Leak Checking the Generator Cooling System
Leaks in the hydrogen cooling system for generators are a natural concern for power-plant workers. Not only are the systems large and complicated, with many joints, seals, packing, etc., but hydrogen leakage is especially hazardous despite the large volumes of the turbine halls.
The TLD.500 Loktracer Hydrogen Leak Detector is sensitive to 100% hydrogen to the single digit ppm levels. Thus leak checking a hydrogen cooled generator is well within its capability.

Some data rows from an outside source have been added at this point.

(** ** Allocation *)

(** No free block holds [n] bytes. *)
Definition exhausted (B : blocks) (n : Z) : Prop :=
  forall i o, B !! i = Some (o, BFree) -> Min * 2 ^ o < n.

(** A request larger than the largest order finds nothing. *)
Lemma exhausted_order s B n :
  inv s B -> 0 < n < 2 ^ 64 -> max_order s <= order_for_size Min n -> exhausted B n.
Proof.
  intros HI Hn Hmo i o Hi. destruct (blk_range Min HI _ _ _ Hi) as (_ & Ho & _).
  destruct (order_for_size_spec n Hn) as (_ & _ & Hmin).
  destruct (Z.lt_ge_cases (Min * 2 ^ o) n) as [|Hge]; [done|].
  specialize (Hmin o ltac:(lia) Hge). lia.
Qed.

Lemma exhausted_find s B n o :
  inv s B -> 0 < n < 2 ^ 64 -> o = order_for_size Min n -> o < max_order s ->
  max_order s <= find_free_order s o -> exhausted B n.
Proof.
  intros HI Hn -> Hlt Hf i oi Hi. destruct (blk_range Min HI _ _ _ Hi) as (_ & Ho & _).
  destruct (order_for_size_spec n Hn) as (Hn0 & Hle & Hmin).
  destruct (Z.lt_ge_cases (Min * 2 ^ oi) n) as [|Hge]; [done|].
  specialize (Hmin oi ltac:(lia) Hge).
  destruct (find_free_order_spec s B (order_for_size Min n) HI ltac:(lia)) as [_ Hnone].
  specialize (Hnone oi ltac:(lia) ltac:(lia)).
  exfalso. apply (flist_empty _ _ _ (at_ (base s) i) (i_free _ _ _ HI oi Ho)); [by exists i|done].
Qed.

(** Carving a block out of the free lists opens it. *)
Lemma take_opened s B from o :
  wf s B -> 0 <= o <= from -> from < max_order s -> rd (free_lists s) from <> 0 ->
  exists i s1 B1, __take_and_split Min s from o = (at_ (base s) i, s1) /\
    opened s B i o s1 B1 /\ B !! i = Some (from, BFree).
Proof.
  intros HW Ho Hf Hne.
  destruct (take_and_split_spec Min s B from o (w_inv _ _ HW) (w_holes _ _ HW) (w_coal _ _ HW)
    Ho Hf Hne) as (i & s1 & B1 & E & Hi & HI1 & Hi1 & HB & HQ & Hh & Hc).
  exists i, s1, B1. split; [done|]. split; [|done]. split; try done.
  - by rewrite (q_mo _ _ _ _ HQ).
  - intros j oj k Hk. symmetry. by apply HB, live_busy.
  - by eauto.
Qed.

(** A successful request of order [o] for [n] bytes: the chunk is the start of
    block [i], whose payload holds [n] bytes; nothing else that is live
    changed. *)
Record served (s : buddy) (B : blocks) (n : Z) (t : bool) (c : chunk) (s' : buddy)
    (B' : blocks) (i o : Z) : Prop := {
  sv_wf : wf s' B';
  sv_chunk : c = Chunk (at_ (base s) i) (Min * 2 ^ o - __hdr_offset);
  sv_order : o = order_for_size Min (n + __hdr_offset);
  sv_size : n <= len c;
  sv_block : B' !! i = Some (o, BAlloc t);
  sv_fresh k : live k = true -> forall oj, B !! i <> Some (oj, k);
  sv_others : others B B' s s' i;
  sv_from : exists from k, B !! i = Some (from, k) /\ listed k = true
}.

Lemma commit_served s B n s1 B1 i (t : bool) :
  wf s B -> 0 <= n < 2 ^ 64 - __hdr_offset ->
  let o := order_for_size Min (n + __hdr_offset) in
  o < max_order s -> opened s B i o s1 B1 ->
  let f := if t then Z.lor __block_alloc __block_temporal else __block_alloc in
  served s B n t (Chunk (at_ (base s) i) (order_size Min o - __hdr_offset))
    (commit Min s1 (at_ (base s) i) o f (order_size Min o)) (<[i := (o, BAlloc t)]> B1) i o.
Proof.
  intros HW Hn o Ho Hop f. unfold __hdr_offset in *.
  destruct (order_for_size_spec (n + 32) ltac:(lia)) as (Ho0 & Hle & _). fold o in Ho0, Hle.
  destruct (commit_wf s B s1 B1 i o t HW Hop) as [HW2 HO].
  rewrite (order_size_eq Min (w_inv _ _ HW)) in * by lia.
  split; try done.
  - cbn. lia.
  - apply lookup_insert_eq.
  - intros k Hk oj Hb. apply (op_live _ _ _ _ _ _ Hop) in Hb; [|done].
    rewrite (op_hole _ _ _ _ _ _ Hop) in Hb. by simplify_eq.
  - apply (op_from _ _ _ _ _ _ Hop).
Qed.

Lemma allocate_spec s B n :
  wf s B -> 0 <= n < 2 ^ 64 ->
  (exists i o c s' B', allocate Min s n = (c, s') /\ served s B n false c s' B' i o) \/
  (allocate Min s n = (null_chunk, s) /\ exhausted B (n + __hdr_offset)).
Proof.
  intros HW Hn. pose proof (w_inv _ _ HW) as HI. pose proof (g_base _ _ (i_geo _ _ _ HI)) as Hb.
  unfold allocate, usize_max.
  destruct (Z.ltb_spec (2 ^ 64 - 1 - __hdr_offset) n) as [Hbig|Hsmall].
  { right. split; [done|]. intros i o Hi. pose proof (i_geo _ _ _ HI) as [? ? ? ? ?].
    destruct (blk_range Min HI _ _ _ Hi) as (? & _ & _ & _ & ?). unfold __hdr_offset in *.
    pose proof (Min_range Min). nia. }
  destruct (Z.eqb_spec (base s) 0); [lia|].
  assert (Hn1 : 0 < n + __hdr_offset < 2 ^ 64) by (unfold __hdr_offset in *; lia).
  destruct (order_for_size_spec _ Hn1) as (Ho0 & _ & _).
  set (o := order_for_size Min (n + __hdr_offset)) in *.
  destruct (Z.leb_spec (max_order s) o) as [Hmo|Hmo].
  { right. split; [done|]. by eapply exhausted_order. }
  unfold __cold_cap. cbn [Z.ltb Z.compare negb Z.eqb].
  destruct (Z.leb_spec (max_order s) (find_free_order s o)) as [Hf|Hf].
  { right. destruct (Z.leb_spec (max_order s) (find_free_order s o)); [|lia].
    split; [done|]. by eapply exhausted_find. }
  destruct (Z.leb_spec (max_order s) (find_free_order s o)); [lia|].
  destruct (find_free_order_spec s B o HI Ho0) as [Hfind _].
  destruct (Hfind Hf) as [Hle Hne].
  destruct (take_opened s B (find_free_order s o) o HW ltac:(lia) Hf Hne) as (i & s1 & B1 & -> & Hop & _).
  left. exists i, o. eexists _, _, _. split; [reflexivity|].
  by apply (commit_served s B n s1 B1 i false HW ltac:(unfold __hdr_offset in *; lia)).
Qed.

(** ** Temporal allocation *)

(** The slot the search starts from and the one it falls back on *)
Lemma active_slot s B o :
  wf s B -> 0 <= o < max_order s ->
  let r0 := Z.land (rd (active_rotor s) o) (__active_ring - 1) in
  (r0 = 0 \/ r0 = 1) /\ Z.lxor r0 1 = 1 - r0 /\
  (rd (active s) (o * __active_ring + r0) <> 0 -> rd (active s) (o * __active_ring + (1 - r0)) = 0).
Proof.
  intros HW Ho r0. destruct (w_ring _ _ HW) as [Hs H1 Hr].
  assert (Hr0 : r0 = 0 \/ r0 = 1) by (subst r0; destruct (Hr o Ho) as [-> | ->]; auto).
  clearbody r0. split; [done|]. specialize (H1 o Ho).
  destruct Hr0 as [-> | ->]; (split; [done|]); [|change (1 - 1) with 0];
    change (1 - 0) with 1; tauto.
Qed.

Lemma inv_set_ring s B a r :
  inv s B -> inv (set_active_rotor (set_active s a) r) B.
Proof. intros []. split; try done. by destruct i_geo. Qed.

(** Recording a temporal block in an empty ring *)
Lemma ring_record s B o r i :
  wf s B -> 0 <= o < max_order s -> (r = 0 \/ r = 1) ->
  rd (active s) (o * __active_ring + (1 - r)) = 0 -> B !! i = Some (o, BAlloc true) ->
  wf (set_active_rotor (set_active s (wr (active s) (o * __active_ring + r) (at_ (base s) i)))
        (wr (active_rotor s) o (1 - r))) B.
Proof.
  intros [HI Hh Hc Ha Ht [Hs H1 Hr]] Ho Hrr Hoth Hi. split; try done; [by apply inv_set_ring|].
  split; cbn; unfold __active_ring in *.
  - intros oq rq Hoq Hrq. rewrite rd_wr.
    destruct (Z.eqb_spec (o * 2 + r) (oq * 2 + rq)) as [E|]; [|by apply Hs].
    right. assert (oq = o) as -> by lia. by exists i.
  - intros oq Hoq. rewrite !rd_wr. destruct (Z.eq_dec o oq) as [<-|Hne].
    + destruct Hrr as [-> | ->]; repeat case_b; auto.
    + repeat case_b; by apply H1.
  - intros oq Hoq. rewrite rd_wr. case_b. by apply Hr.
Qed.

Lemma wf_set_rotor s B o r :
  wf s B -> (r = 0 \/ r = 1) -> wf (set_active_rotor s (wr (active_rotor s) o r)) B.
Proof.
  intros [HI Hh Hc Ha Ht [Hs H1 Hr]] Hrr. split; try done.
  - pose proof (inv_set_ring s B (active s) (wr (active_rotor s) o r) HI) as H. by destruct s.
  - split; cbn; try done. intros oq Hoq. rewrite rd_wr. case_b. by apply Hr.
Qed.

(** Serving a temporal request from an opened block. *)
Lemma temporal_commit s B n s1 B1 i r :
  wf s B -> 0 <= n < 2 ^ 64 - __hdr_offset ->
  let o := order_for_size Min (n + __hdr_offset) in
  o < max_order s -> opened s B i o s1 B1 -> (r = 0 \/ r = 1) ->
  rd (active s) (o * __active_ring + (1 - r)) = 0 ->
  let s2 := commit Min s1 (at_ (base s) i) o (Z.lor __block_alloc __block_temporal) (order_size Min o) in
  let s3 := set_active s2 (wr (active s2) (o * __active_ring + r) (at_ (base s) i)) in
  let s4 := set_active_rotor s3 (wr (active_rotor s3) o (1 - r)) in
  served s B n true (Chunk (at_ (base s) i) (order_size Min o - __hdr_offset)) s4
    (<[i := (o, BAlloc true)]> B1) i o.
Proof.
  intros HW Hn o Ho Hop Hr Hoth s2 s3 s4.
  destruct (order_for_size_spec (n + __hdr_offset) ltac:(unfold __hdr_offset in *; lia)) as (Ho0 & _).
  destruct (commit_served s B n s1 B1 i true HW Hn Ho Hop) as [HW2 Hc Hod Hsz Hbl Hfr HO Hfm].
  fold s2 in HW2, HO. pose proof (op_quiet _ _ _ _ _ _ Hop) as HQ.
  split; try done.
  - assert (Eb : base s2 = base s) by apply (o_base _ _ _ _ _ HO).
    subst s4 s3. rewrite <- Eb. apply (ring_record s2 _ o r i HW2); try done.
    + change (max_order s2) with (max_order s1). rewrite (q_mo _ _ _ _ HQ). lia.
    + change (active s2) with (active s1). by rewrite (q_active _ _ _ _ HQ).
  - by destruct HO.
Qed.

(** Some slot of the ring of order [o] holds [a]. *)
Definition slot_holds (s : buddy) (o a : Z) : Prop :=
  exists r, (r = 0 \/ r = 1) /\ rd (active s) (o * __active_ring + r) = a.

Lemma temporal_allocate_spec s B n :
  wf s B -> 0 <= n < 2 ^ 64 ->
  let o := order_for_size Min (n + __hdr_offset) in
  (* a live temporal block of the order is shared *)
  (exists i s', temporal_allocate Min s n
      = (Chunk (at_ (base s) i) (Min * 2 ^ o - __hdr_offset), s') /\
    B !! i = Some (o, BAlloc true) /\ wf s' B /\ n <= Min * 2 ^ o - __hdr_offset /\
    others B B s s' i /\ slot_holds s' o (at_ (base s) i)) \/
  (* or a block is taken from the cache or the free lists *)
  (exists i c s' B', temporal_allocate Min s n = (c, s') /\ served s B n true c s' B' i o /\
     slot_holds s' o (at_ (base s) i)) \/
  (temporal_allocate Min s n = (null_chunk, s) /\ exhausted B (n + __hdr_offset)).
Proof.
  intros HW Hn o. pose proof (w_inv _ _ HW) as HI. pose proof (g_base _ _ (i_geo _ _ _ HI)) as Hb.
  unfold temporal_allocate, usize_max.
  destruct (Z.ltb_spec (2 ^ 64 - 1 - __hdr_offset) n) as [Hbig|Hsmall].
  { right. right. split; [done|]. intros i oi Hi. pose proof (i_geo _ _ _ HI) as [? ? ? ? ?].
    destruct (blk_range Min HI _ _ _ Hi) as (? & _ & _ & _ & ?). unfold __hdr_offset in *.
    pose proof (Min_range Min). nia. }
  destruct (Z.eqb_spec (base s) 0); [lia|].
  assert (Hn1 : 0 < n + __hdr_offset < 2 ^ 64) by (unfold __hdr_offset in *; lia).
  assert (Hn2 : 0 <= n < 2 ^ 64 - __hdr_offset) by (unfold __hdr_offset in *; lia).
  destruct (order_for_size_spec _ Hn1) as (Ho0 & Hle & _). fold o in Ho0, Hle |- *.
  destruct (Z.leb_spec (max_order s) o) as [Hmo|Hmo].
  { right. right. split; [done|]. by eapply exhausted_order. }
  destruct (active_slot s B o HW ltac:(lia)) as (Hr & Hx & Hone).
  set (r0 := Z.land (rd (active_rotor s) o) (__active_ring - 1)) in *. clearbody r0.
  rewrite Hx.
  (* the slot finally used, [r], and what it holds *)
  assert (Hr2 : exists r, (r = 0 \/ r = 1) /\ Z.lxor r 1 = 1 - r /\
    (if rd (active s) (o * __active_ring + r0) =? 0
     then (1 - r0, rd (active s) (o * __active_ring + (1 - r0)))
     else (r0, rd (active s) (o * __active_ring + r0)))
    = (r, rd (active s) (o * __active_ring + r)) /\
    (rd (active s) (o * __active_ring + r) = 0 -> rd (active s) (o * __active_ring + (1 - r)) = 0)).
  { destruct (Z.eqb_spec (rd (active s) (o * __active_ring + r0)) 0) as [E|E].
    - exists (1 - r0). replace (1 - (1 - r0)) with r0 by lia. destruct Hr as [-> | ->]; auto 6.
    - exists r0. split_and!; try done. }
  destruct Hr2 as (r & Hrr & Hxr & -> & Hoth). rewrite Hxr.
  destruct (Z.eqb_spec (rd (active s) (o * __active_ring + r)) 0) as [Hz|Hnz]; cbn [negb].
  2: { left. destruct (r_slot _ _ (w_ring _ _ HW) o r ltac:(lia) Hrr) as [|(i & Ei & Hi)]; [done|].
       exists i. eexists. rewrite Ei, (order_size_eq Min HI) by lia. split; [reflexivity|].
       split; [done|]. split; [apply wf_set_rotor; [done|lia]|]. split; [lia|].
       split; [by split|]. by exists r. }
  destruct (inv_tcache_pop Min s B o HI ltac:(lia)) as [[-> Hempty]|(i & s1 & -> & Hi & HI1 & HQ1)].
  - rewrite Z.eqb_refl. cbn [negb].
    destruct (Z.leb_spec (max_order s) (find_free_order s o)) as [Hf|Hf].
    { right. right. split; [done|]. by eapply exhausted_find. }
    destruct (find_free_order_spec s B o HI Ho0) as [Hfind _].
    destruct (Hfind Hf) as [Hlef Hne].
    destruct (take_opened s B (find_free_order s o) o HW ltac:(lia) Hf Hne)
      as (i & s1 & B1 & -> & Hop & _).
    right. left. exists i. eexists _, _, _. split; [reflexivity|].
    split; [apply (temporal_commit s B n s1 B1 i r HW); auto|].
    exists r. split; [done|]. apply rd_wr_eq.
  - destruct (Z.eqb_spec (at_ (base s) i) 0) as [E|_]; cbn [negb].
    { by apply (at_pos Min HI _ _ _ Hi) in E. }
    right. left. exists i. eexists _, _, _. split; [reflexivity|].
    split; [|exists r; split; [done|]; apply rd_wr_eq].
    apply (temporal_commit s B n s1 (<[i := (o, BHole)]> B) i r HW); auto.
    split; try done.
    + apply lookup_insert_eq.
    + apply no_holes_open. apply HW.
    + rewrite (q_mo _ _ _ _ HQ1). apply coalesced_insert; [done|]. apply HW.
    + intros j oj k Hk. destruct (Z.eq_dec i j) as [<-|Hne].
      * rewrite lookup_insert_eq, Hi. split; intros ?; by simplify_eq.
      * by rewrite lookup_insert_ne.
    + by eauto.
Qed.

When searching for hydrogen leakage, one moves the TLD.500 Loktracer to probe around all the potential leak sites, watching the display on the hand piece, or listening to the audible signal through earphones. The response of the leak detector, operating in this manner, is about one second, so the operator can easily pinpoint the source of leakage.
Hydrogen usage should be a guide to the total leakage of the system. For safety reasons, it is important to realize that leakage into a pocket or closed space can easily build to an explosive level. And anyone who has seen a small hydrogen flame “disappear” when lights are turned on knows what a hazard these invisible fires can be. Routine leak testing is so easy with the TLD.500 that there is no reason to put it off.
In recent years a number of authors have addressed the various costs to power plant operators of vacuum leakage. These costs range from the erosion and pitting of turbine “buckets,” through exhausting of condensate polisher resins to simple loss of turbine efficiency, as the condenser vacuum is lost. Other costs can include corrosion of Admiralty-metal tubes by the high levels of hydrazine used to reduce oxidized metals. All of these costs can be reduced (sometimes very drastically) by adequate leak location methods, followed by appropriate repairs.
Assessment of these costs as a function of leak rate is impossible in many cases. (Fractured blades on a turbine disc bear a known cost in parts and downtime, but how much oxygen causes the fracture is not known.) An exception is the loss of turbine generator efficiency at progressively higher base pressures due to in-leakage.